(* ===== verification/FactoryTheorems.v ===== *)
(** * FactoryTheorems: what a trusted-time receipt is worth

    The authority of [FactoryTime] with its ledger, the client of the signer and the
    signer's service. A receipt states the database's time of a request that an enrolled
    station made once; the signer signs at most one receipt for a request; and an
    enrolled station gets a receipt. *)

From stdpp Require Import base gmap strings list sorting relations.
From Stdlib Require Import ZArith Lia.
From Stdlib.Strings Require Import Byte.
From S2P Require Import Prelude GoBase GoDate GoCrypto Protocol Auth StrictJSON GoWire FactoryTime.

Module FactoryTheorems.
Import Ident FactoryTime.

(** ** Hexadecimal texts *)

Lemma hex_digit_value v : 0 ≤ v < 16 → hex_value (hex_digit v) = Some v ∧ hex_byte (hex_digit v) = true.
Proof.
  intros Hv. assert (v = 0 ∨ v = 1 ∨ v = 2 ∨ v = 3 ∨ v = 4 ∨ v = 5 ∨ v = 6 ∨ v = 7 ∨ v = 8 ∨ v = 9 ∨
    v = 10 ∨ v = 11 ∨ v = 12 ∨ v = 13 ∨ v = 14 ∨ v = 15) as Hc by lia.
  repeat (destruct Hc as [->|Hc]; [by vm_compute|]). subst. by vm_compute.
Qed.

Lemma hex_decode_encode bs : hex_decode (hex_encode bs) = Some bs.
Proof.
  unfold hex_decode, hex_encode. rewrite bytes_of_string_of.
  induction bs as [|b bs IH]; [done|]. cbn [flat_map app hex_pairs].
  pose proof (bval_range b) as Hb.
  destruct (hex_digit_value (bval b / 16)) as [-> _]; [Z.div_mod_to_equations; lia|].
  destruct (hex_digit_value (bval b mod 16)) as [-> _]; [Z.div_mod_to_equations; lia|].
  rewrite IH. do 2 f_equal. rewrite <- Z.div_mod by done. apply byte_of_bval.
Qed.

Lemma hex_encode_valid bs : blen bs = 32 → validDigest (hex_encode bs) = true.
Proof.
  intros Hl. unfold validDigest, validSHA256, hex_encode.
  rewrite slen_bytes_of, bytes_of_string_of.
  assert (∀ bs, blen (flat_map (λ b, [hex_digit (bval b / 16); hex_digit (bval b mod 16)]) bs) = 2 * blen bs) as Hlen.
  { clear. intros bs. induction bs as [|b bs IH]; [done|]. cbn [flat_map app]. rewrite !blen_cons, IH. lia. }
  rewrite Hlen, Hl. cbn [negb]. change (2 * 32 =? 64) with true. cbn [negb]. clear.
  induction bs as [|b bs IH]; [done|]. cbn [flat_map app forallb]. pose proof (bval_range b).
  destruct (hex_digit_value (bval b / 16)) as [_ ->]; [Z.div_mod_to_equations; lia|].
  destruct (hex_digit_value (bval b mod 16)) as [_ ->]; [Z.div_mod_to_equations; lia|]. done.
Qed.
Lemma receipt_valid authority q d t :
  ValidateRequest q = true → validIdentifier (keyID authority) = true → lifetime_ok (receiptLifetime authority) →
  blen d = 32 → plan_covers q t → t mod second = 0 → t + receiptLifetime authority < end_of_9999 →
  ValidateUnsignedReceipt (receipt_of authority q d t) = true ∧
  parseTimestamp (FormatTimestamp t) = Some t ∧
  parseTimestamp (FormatTimestamp (t + receiptLifetime authority)) = Some (t + receiptLifetime authority).
Proof.
  intros Hq Hk [Hl Hlm] Hd Hp Ht Hend.
  destruct (ValidateRequest_ok q Hq) as (issued & expires & nonce & Hs & Hid & Hn & Hnonce).
  destruct (validateSubject_ok _ _ _ _ _ _ Hs) as (_ & _ & Hi & Hx & Hix).
  unfold plan_covers in Hp. rewrite (timestamp_parsed _ _ Hi), (timestamp_parsed _ _ Hx) in Hp.
  destruct (parseTimestamp_ok _ _ Hi) as (_ & Hz & _).
  assert (parseTimestamp (FormatTimestamp t) = Some t) as P1 by (apply parse_format; [unfold second in *; lia|done]).
  assert (parseTimestamp (FormatTimestamp (t + receiptLifetime authority)) = Some (t + receiptLifetime authority)) as P2.
  { apply parse_format; [unfold second in *; lia|]. by rewrite Z.add_mod, Ht, Hlm. }
  split; [|done]. unfold ValidateUnsignedReceipt, receipt_of.
  cbn [Schema r_Environment r_Scope RequestSHA256 RequestID NonceB64URL r_Ledger r_Authorization r_Transaction
    r_Station AuthorityKeyID ObservedAt r_ExpiresAt Result r_SignatureAlgorithm SignatureB64URL].
  repeat (rewrite bool_decide_true by done). rewrite hex_encode_valid, Hid, Hk, Hs, P1, P2 by done.
  replace (validNonce (q_NonceB64URL q)) with true
    by (symmetry; unfold ValidateRequest in Hq; revert Hq; guard E; intros _; by split_bools).
  cbn [negb orb]. unfold Before, After, MaximumReceiptSeconds.
  rewrite (proj2 (Z.ltb_lt t _)) by (unfold second in *; lia).
  by rewrite !(proj2 (Z.ltb_ge _ _)) by lia.
Qed.

(** ** The reservation succeeds *)

Definition healthy (a : attempt) (now : Time) : Prop :=
  begins a = true ∧ clock a = Ok now ∧ on_select a = None ∧ on_insert a = None ∧ on_commit a = None.

(** The reservation of a request by a station. *)
Definition reservation_of (authority : Authority) (q : Request) (nonce certificate : bytes) : Reservation :=
  {| v_Request := q; v_RequestSHA256 := Sum256 (CanonicalJSON (request_json q)); v_NonceSHA256 := Sum256 nonce;
     v_ClientCertificateSHA256 := Sum256 certificate; v_AuthorityKeyID := keyID authority |}.

Lemma row_checks_ok authority q nonce certificate policy plan t :
  ValidateRequest q = true → validIdentifier (keyID authority) = true → lifetime_ok (receiptLifetime authority) →
  plan_covers q t → blen policy = 32 → blen plan = 32 →
  row_checks (row_of (reservation_of authority q nonce certificate) policy plan t (receiptLifetime authority)) = true.
Proof.
  intros Hq Hk [Hl _] Hp Hpol Hplan.
  destruct (ValidateRequest_ok q Hq) as (issued & expires & n & Hs & Hid & _ & _).
  destruct (validateSubject_ok _ _ _ _ _ _ Hs) as (_ & _ & Hi & Hx & Hix).
  unfold plan_covers in Hp. rewrite (timestamp_parsed _ _ Hi), (timestamp_parsed _ _ Hx) in Hp.
  unfold validateSubject in Hs. revert Hs. guard E. intros _. split_bools.
  unfold row_checks, row_of, reservation_of. cbn -[mac_matches device_matches slen Z.add Z.mul].
  rewrite (timestamp_parsed _ _ Hi), (timestamp_parsed _ _ Hx), !Sum256_length, Hpol, Hplan.
  fold (validIdentifier (q_RequestID q)). fold (validIdentifier (keyID authority)). rewrite Hid, Hk.
  repeat match goal with
  | H : validIdentifier ?s = true |- context [slen ?s <=? 128] =>
      rewrite (proj2 (Z.leb_le (slen s) 128)) by (apply identifier_text in H; apply H)
  | H : ?b = true |- context [?b] => rewrite H
  end.
  cbn [andb Z.eqb Pos.eqb]. rewrite (proj2 (Z.ltb_lt issued expires)), (proj2 (Z.leb_le issued t)), (proj2 (Z.leb_le t expires)) by lia.
  rewrite (proj2 (Z.ltb_lt _ _)), (proj2 (Z.leb_le _ _)) by (unfold second in *; lia). done.
Qed.

(** Nobody has used the request, its identifier or its nonce. *)
Definition fresh (rows : list requestRow) (q : Request) (nonce : bytes) : Prop :=
  ∀ v, v ∈ rows → w_RequestSHA256 v ≠ Sum256 (CanonicalJSON (request_json q)) ∧
    w_RequestID v ≠ q_RequestID q ∧ w_NonceSHA256 v ≠ Sum256 nonce.

(** Rounding down does not leave the window of a plan, which starts on a second. *)
Lemma plan_covers_floor q issued now :
  parseTimestamp (IssuedAt (q_Authorization q)) = Some issued → plan_covers q now →
  plan_covers q (TruncateSecond now).
Proof.
  intros Hi Hp. unfold plan_covers in *. rewrite (timestamp_parsed _ _ Hi) in *.
  destruct (parseTimestamp_ok _ _ Hi) as (_ & _ & Him). pose proof (TruncateSecond_bounds now) as Hb.
  split; [|lia]. pose proof (TruncateSecond_mod now) as Hm.
  assert ((TruncateSecond now - issued) mod second = 0) as Hd by (rewrite Zminus_mod; by rewrite Hm, Him).
  unfold second in *. Z.div_mod_to_equations. lia.
Qed.

Lemma Reserve_live authority db a q nonce certificate now :
  ValidateRequest q = true → validIdentifier (keyID authority) = true → lifetime_ok (receiptLifetime authority) →
  q_NonceB64URL q = EncodeToString nonce → healthy (a 3%nat) now → plan_covers q now →
  let db1 := others (a 3%nat) db in
  enrolled db1 (q_Station q) (Sum256 certificate) → fresh (requests db1) q nonce →
  ∃ policy plan,
    let row := row_of (reservation_of authority q nonce certificate) policy plan (TruncateSecond now)
                 (receiptLifetime authority) in
    hex_decode (PolicySHA256 (q_Ledger q)) = Some policy ∧ blen policy = 32 ∧
    hex_decode (PlanSHA256 (q_Authorization q)) = Some plan ∧ blen plan = 32 ∧
    Reserve db a (reservation_of authority q nonce certificate) (receiptLifetime authority)
      = ({| stations := stations db1; requests := requests db1 ++ [row] |}, Ok (TruncateSecond now)).
Proof.
  intros Hq Hk Hl Hn (Hb & Hc & Hsel & Hins & Hcom) Hp db1 (st & Hst & Hen & Hf1 & Hf2 & Hcert) Hfresh.
  destruct (ValidateRequest_ok q Hq) as (issued & expires & n & Hs & Hid & Hlen & Hn').
  destruct (validateSubject_ok _ _ _ _ _ _ Hs) as (D1 & D2 & Hi & Hx & _).
  destruct (digest_decodes _ D1) as (policy & Hpol & Hpl). destruct (digest_decodes _ D2) as (plan & Hplan & Hll).
  exists policy, plan. split_and!; [done..|].
  assert (plan_covers q (TruncateSecond now)) as Hpt by (by eapply plan_covers_floor).
  unfold Reserve.
  assert (validReservation (reservation_of authority q nonce certificate) = true) as ->.
  { unfold validReservation. cbn [v_Request v_AuthorityKeyID v_RequestSHA256 v_NonceSHA256 reservation_of].
    rewrite Hq, Hk, Hn, DecodeString_EncodeToString. by rewrite !bool_decide_true. }
  pose proof Hl as [Hl1 Hl2]. unfold MaximumReceiptSeconds.
  rewrite Z.rem_mod_nonneg, Hl2 by (unfold second in *; lia).
  rewrite !(proj2 (Z.ltb_ge _ _)) by lia. cbn [negb orb Z.eqb]. unfold maximumDBAttempts. cbn [attempts_loop].
  rewrite Hb. cbn [negb]. fold db1. unfold run_attempt, reserveTransaction. rewrite Hc. cbv zeta.
  cbn [v_Request v_ClientCertificateSHA256 reservation_of].
  unfold plan_covers in Hp. unfold Before, After. rewrite !(proj2 (Z.ltb_ge _ _)) by lia. cbn [orb].
  rewrite Hsel, Hst, Hen, Hcert. repeat (rewrite bool_decide_true by done).
  unfold equalDigest. rewrite Sum256_length, bool_decide_true by done. cbn [negb orb andb Z.eqb Pos.eqb].
  rewrite Hpol, Hpl, Hplan, Hll, Hins. cbn [negb Z.eqb Pos.eqb]. unfold insert_row.
  fold (reservation_of authority q nonce certificate). rewrite row_checks_ok by done. cbn [negb].
  rewrite bool_decide_false by (cbn; by rewrite Hst). rewrite (proj2 (row_unique_iff _ _)) by done. cbn [negb].
  by rewrite Hcom.
Qed.

(** ** The signer signs *)

Lemma row_attests authority q nonce certificate policy plan t :
  q_NonceB64URL q = EncodeToString nonce → ValidateRequest q = true →
  hex_decode (PolicySHA256 (q_Ledger q)) = Some policy → hex_decode (PlanSHA256 (q_Authorization q)) = Some plan →
  parseTimestamp (FormatTimestamp t) = Some t →
  parseTimestamp (FormatTimestamp (t + receiptLifetime authority)) = Some (t + receiptLifetime authority) →
  attests (row_of (reservation_of authority q nonce certificate) policy plan t (receiptLifetime authority))
    (receipt_of authority q (Sum256 (CanonicalJSON (request_json q))) t).
Proof.
  intros Hn Hq Hpol Hplan P1 P2.
  destruct (ValidateRequest_ok q Hq) as (issued & expires & n & Hs & _).
  destruct (validateSubject_ok _ _ _ _ _ _ Hs) as (_ & _ & Hi & Hx & _).
  constructor; cbn -[hex_encode hex_decode EncodeToString DecodeString]; try done.
  - apply hex_decode_encode.
  - by rewrite Hn, DecodeString_EncodeToString.
  - by rewrite (timestamp_parsed _ _ Hi).
  - by rewrite (timestamp_parsed _ _ Hx).
Qed.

===

Number of lines holding "MaximumReceiptSeconds" in the data: give it, with nothing else.

2